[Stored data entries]
==============================
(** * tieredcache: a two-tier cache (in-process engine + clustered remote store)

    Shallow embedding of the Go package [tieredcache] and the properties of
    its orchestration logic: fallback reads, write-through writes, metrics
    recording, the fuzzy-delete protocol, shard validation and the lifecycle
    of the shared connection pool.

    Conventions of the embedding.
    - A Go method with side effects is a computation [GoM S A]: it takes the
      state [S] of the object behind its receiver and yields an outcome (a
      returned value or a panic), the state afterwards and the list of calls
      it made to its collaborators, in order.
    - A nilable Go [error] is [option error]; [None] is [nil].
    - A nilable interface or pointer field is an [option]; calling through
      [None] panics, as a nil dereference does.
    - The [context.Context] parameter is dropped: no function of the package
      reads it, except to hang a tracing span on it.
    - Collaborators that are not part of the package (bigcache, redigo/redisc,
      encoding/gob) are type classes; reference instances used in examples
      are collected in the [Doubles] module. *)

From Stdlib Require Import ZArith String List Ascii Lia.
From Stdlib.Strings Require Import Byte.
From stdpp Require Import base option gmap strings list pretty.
==============================
**What you have to do**
Exactly the lines from the one containing "- The [context.Context]" through the final line of the records must appear in your reply, and no others.

**Reply**
    - The [context.Context] parameter is dropped: no function of the package
      reads it, except to hang a tracing span on it.
    - Collaborators that are not part of the package (bigcache, redigo/redisc,
      encoding/gob) are type classes; reference instances used in examples
      are collected in the [Doubles] module. *)

From Stdlib Require Import ZArith String List Ascii Lia.
From Stdlib.Strings Require Import Byte.
From stdpp Require Import base option gmap strings list pretty.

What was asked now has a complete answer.